**TASK BRIEF**:
Beginning at the first line of the data, print each line exactly, stopping after the line that contains "[version_firmware_check]) and the".

__________

(** * The [mobile] module of the firmware: BL600 modem control daemon

    A shallow embedding of [src/modules/mobile/main.cpp]: the serial device
    acquisition ([open_serial]), the daemon task and its two flags, the
    fail-fast AT command batch ([exec_all_AT]), the firmware version gate
    ([version_firmware_parse], [version_firmware_compare_le],
    [version_firmware_check]) and the command dispatch of [main].

    Conventions.
    - A C string is a [string]: the characters before the terminating NUL.
    - [uint8_t], [unsigned], [uint32_t] and [unsigned long] values are [Z]
      with the wrap-around written out ([unsigned long] has 32 bits on the
      target, a 32-bit ARM running NuttX).
    - Code that touches globals, [errno], the device or the output streams
      runs in the state monad [M] over [State].
    - The collaborators declared in [at.hpp], [io_tty.hpp], [dispatch.hpp],
      [systemlib.h] are the fields of the class [Platform].
    - The [dbg] trace macro is not modelled: it only writes diagnostics;
      [dbg_perror], which runs while [errno] matters, is a field of
      [Platform]. *)

From Stdlib Require Import ZArith String Ascii List Bool Lia DecimalString.
From Stdlib Require DecimalFacts DecimalPos.
Import ListNotations.

Local Open Scope string_scope.
Local Open Scope Z_scope.
Lemma success_rate_is_one_witness :
  Samples.two_answers <> [] /\
  Forall (fun r => has_key "error" r = false) Samples.two_answers /\
  Forall (fun r => numeric_metrics r = true) Samples.two_answers /\
  exists aggregates,
    calculate_aggregate_metrics Samples.two_answers = Ok aggregates /\
    aggregates !! "success_rate" = Some (PNum 1) /\
    aggregates !! "total_responses" = Some (PNum 2).
Proof.
  assert (Hne : Samples.two_answers <> []) by discriminate.
  assert (Herr : Forall (fun r => has_key "error" r = false) Samples.two_answers).
  { repeat constructor; vm_compute; reflexivity. }
  assert (Hnum : Forall (fun r => numeric_metrics r = true) Samples.two_answers).
  { repeat constructor; vm_compute; reflexivity. }
  split; [exact Hne|]. split; [exact Herr|]. split; [exact Hnum|].
  exact (proj2 (success_rate_is_one Samples.two_answers Hne Herr Hnum)).
Defined.

Lemma run_entry_numeric (cfg : ModelConfig) (run_num : nat)
    (outcome : result response_data) :
  numeric_metrics (run_entry cfg run_num outcome) = true.
Proof. destruct outcome; reflexivity. Qed.

Lemma run_entry_error (cfg : ModelConfig) (run_num : nat)
    (outcome : result response_data) :
  has_key "error" (run_entry cfg run_num outcome)
  = match outcome with Ok _ => false | Raise _ => true end.
Proof. destruct outcome; reflexivity. Qed.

__________

**SOLUTION**:
(** * The [mobile] module of the firmware: BL600 modem control daemon

    A shallow embedding of [src/modules/mobile/main.cpp]: the serial device
    acquisition ([open_serial]), the daemon task and its two flags, the
    fail-fast AT command batch ([exec_all_AT]), the firmware version gate
    ([version_firmware_parse], [version_firmware_compare_le],
    [version_firmware_check]) and the command dispatch of [main].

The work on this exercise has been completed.